Directions = Write out, please, the lines from the beginning of the material to the line with "forall w s, aci_ready", including both ends and nothing else.

::::

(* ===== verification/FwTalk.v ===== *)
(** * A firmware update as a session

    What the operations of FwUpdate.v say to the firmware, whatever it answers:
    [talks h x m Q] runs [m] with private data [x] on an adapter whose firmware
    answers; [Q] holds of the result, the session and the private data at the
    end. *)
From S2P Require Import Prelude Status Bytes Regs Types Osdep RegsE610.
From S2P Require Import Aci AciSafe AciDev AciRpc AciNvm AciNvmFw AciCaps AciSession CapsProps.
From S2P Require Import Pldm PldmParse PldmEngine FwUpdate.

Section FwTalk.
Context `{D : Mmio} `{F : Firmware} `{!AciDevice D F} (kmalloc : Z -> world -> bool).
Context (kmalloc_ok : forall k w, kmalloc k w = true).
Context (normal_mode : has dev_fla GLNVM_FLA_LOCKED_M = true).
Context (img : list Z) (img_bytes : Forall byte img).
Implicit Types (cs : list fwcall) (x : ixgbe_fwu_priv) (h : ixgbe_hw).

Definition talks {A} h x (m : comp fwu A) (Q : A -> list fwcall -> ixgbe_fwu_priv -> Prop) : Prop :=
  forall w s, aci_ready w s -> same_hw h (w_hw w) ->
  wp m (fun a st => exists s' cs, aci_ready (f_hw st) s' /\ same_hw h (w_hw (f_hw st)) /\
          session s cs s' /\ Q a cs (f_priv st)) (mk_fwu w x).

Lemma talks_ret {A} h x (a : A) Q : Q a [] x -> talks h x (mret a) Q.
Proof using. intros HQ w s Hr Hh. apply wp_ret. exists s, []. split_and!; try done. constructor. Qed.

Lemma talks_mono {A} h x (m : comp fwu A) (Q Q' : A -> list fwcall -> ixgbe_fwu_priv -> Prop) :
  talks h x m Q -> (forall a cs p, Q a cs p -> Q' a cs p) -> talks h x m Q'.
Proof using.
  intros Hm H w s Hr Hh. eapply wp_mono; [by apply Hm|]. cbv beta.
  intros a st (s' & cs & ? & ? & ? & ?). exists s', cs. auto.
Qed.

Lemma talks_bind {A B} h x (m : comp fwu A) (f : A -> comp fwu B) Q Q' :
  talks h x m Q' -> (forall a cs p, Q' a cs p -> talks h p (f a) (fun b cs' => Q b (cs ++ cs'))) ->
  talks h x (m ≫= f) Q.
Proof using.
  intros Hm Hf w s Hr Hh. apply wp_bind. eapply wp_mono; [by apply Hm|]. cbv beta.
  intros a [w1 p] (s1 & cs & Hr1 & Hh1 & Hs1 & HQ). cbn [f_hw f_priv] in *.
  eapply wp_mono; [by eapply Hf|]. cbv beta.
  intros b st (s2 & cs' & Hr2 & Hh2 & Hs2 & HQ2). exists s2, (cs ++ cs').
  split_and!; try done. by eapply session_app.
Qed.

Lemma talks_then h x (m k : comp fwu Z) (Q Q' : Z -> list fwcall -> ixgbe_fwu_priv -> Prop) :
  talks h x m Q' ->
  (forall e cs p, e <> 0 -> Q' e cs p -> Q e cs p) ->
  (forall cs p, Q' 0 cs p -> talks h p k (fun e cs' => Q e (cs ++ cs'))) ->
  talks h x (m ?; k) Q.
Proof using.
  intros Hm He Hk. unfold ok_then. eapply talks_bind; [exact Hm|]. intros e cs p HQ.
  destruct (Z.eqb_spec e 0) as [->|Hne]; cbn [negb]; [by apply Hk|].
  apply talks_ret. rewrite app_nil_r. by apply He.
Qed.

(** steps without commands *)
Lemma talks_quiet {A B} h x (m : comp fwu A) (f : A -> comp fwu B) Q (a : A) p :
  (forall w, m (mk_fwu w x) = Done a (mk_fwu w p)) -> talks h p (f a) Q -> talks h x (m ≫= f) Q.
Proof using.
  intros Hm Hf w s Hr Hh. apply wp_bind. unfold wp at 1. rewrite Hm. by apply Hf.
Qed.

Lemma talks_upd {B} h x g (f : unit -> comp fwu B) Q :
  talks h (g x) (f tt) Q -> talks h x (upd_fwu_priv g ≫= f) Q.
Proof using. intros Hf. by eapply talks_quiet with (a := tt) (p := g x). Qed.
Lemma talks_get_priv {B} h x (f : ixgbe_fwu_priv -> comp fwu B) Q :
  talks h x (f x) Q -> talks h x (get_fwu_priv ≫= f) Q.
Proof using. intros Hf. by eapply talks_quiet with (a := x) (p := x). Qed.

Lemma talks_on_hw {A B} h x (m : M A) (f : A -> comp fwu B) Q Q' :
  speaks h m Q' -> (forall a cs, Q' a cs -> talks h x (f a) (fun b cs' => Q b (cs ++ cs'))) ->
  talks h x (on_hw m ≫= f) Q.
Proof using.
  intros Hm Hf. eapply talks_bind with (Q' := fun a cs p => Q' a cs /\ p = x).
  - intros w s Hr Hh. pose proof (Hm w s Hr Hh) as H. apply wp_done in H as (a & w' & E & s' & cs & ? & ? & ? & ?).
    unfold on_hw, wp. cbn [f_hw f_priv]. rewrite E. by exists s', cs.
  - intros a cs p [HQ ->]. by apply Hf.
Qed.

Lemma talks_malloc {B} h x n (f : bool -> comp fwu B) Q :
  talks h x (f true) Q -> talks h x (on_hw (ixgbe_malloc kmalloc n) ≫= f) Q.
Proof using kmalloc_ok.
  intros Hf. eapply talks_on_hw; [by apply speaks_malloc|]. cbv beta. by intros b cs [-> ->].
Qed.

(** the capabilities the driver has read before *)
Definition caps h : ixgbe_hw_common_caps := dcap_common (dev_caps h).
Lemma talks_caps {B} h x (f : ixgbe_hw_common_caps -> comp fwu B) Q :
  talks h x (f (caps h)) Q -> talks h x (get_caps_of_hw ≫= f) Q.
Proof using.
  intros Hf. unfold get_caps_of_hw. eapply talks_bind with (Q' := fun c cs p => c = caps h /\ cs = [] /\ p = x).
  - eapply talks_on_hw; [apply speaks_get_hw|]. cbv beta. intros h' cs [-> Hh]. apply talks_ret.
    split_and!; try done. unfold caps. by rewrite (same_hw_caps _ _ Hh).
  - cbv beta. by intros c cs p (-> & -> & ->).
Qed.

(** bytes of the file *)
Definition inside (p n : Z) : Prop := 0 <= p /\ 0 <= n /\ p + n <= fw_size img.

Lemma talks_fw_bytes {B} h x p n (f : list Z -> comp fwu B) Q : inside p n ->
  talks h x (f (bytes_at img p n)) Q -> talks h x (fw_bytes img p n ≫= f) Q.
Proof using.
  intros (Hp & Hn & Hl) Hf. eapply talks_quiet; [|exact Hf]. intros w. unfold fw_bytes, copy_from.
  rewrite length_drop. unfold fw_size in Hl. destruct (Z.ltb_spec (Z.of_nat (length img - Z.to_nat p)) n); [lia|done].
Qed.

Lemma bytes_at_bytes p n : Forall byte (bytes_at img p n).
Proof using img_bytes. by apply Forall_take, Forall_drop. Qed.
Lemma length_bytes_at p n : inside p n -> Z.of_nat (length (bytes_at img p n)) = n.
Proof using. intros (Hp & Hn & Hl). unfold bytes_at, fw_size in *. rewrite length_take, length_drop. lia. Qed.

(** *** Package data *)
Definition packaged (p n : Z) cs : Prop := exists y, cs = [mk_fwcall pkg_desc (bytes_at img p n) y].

::::

Exercise output =
(* ===== verification/FwTalk.v ===== *)
(** * A firmware update as a session

    What the operations of FwUpdate.v say to the firmware, whatever it answers:
    [talks h x m Q] runs [m] with private data [x] on an adapter whose firmware
    answers; [Q] holds of the result, the session and the private data at the
    end. *)
From S2P Require Import Prelude Status Bytes Regs Types Osdep RegsE610.
From S2P Require Import Aci AciSafe AciDev AciRpc AciNvm AciNvmFw AciCaps AciSession CapsProps.
From S2P Require Import Pldm PldmParse PldmEngine FwUpdate.

Section FwTalk.
Context `{D : Mmio} `{F : Firmware} `{!AciDevice D F} (kmalloc : Z -> world -> bool).
Context (kmalloc_ok : forall k w, kmalloc k w = true).
Context (normal_mode : has dev_fla GLNVM_FLA_LOCKED_M = true).
Context (img : list Z) (img_bytes : Forall byte img).
Implicit Types (cs : list fwcall) (x : ixgbe_fwu_priv) (h : ixgbe_hw).

Definition talks {A} h x (m : comp fwu A) (Q : A -> list fwcall -> ixgbe_fwu_priv -> Prop) : Prop :=
  forall w s, aci_ready w s -> same_hw h (w_hw w) ->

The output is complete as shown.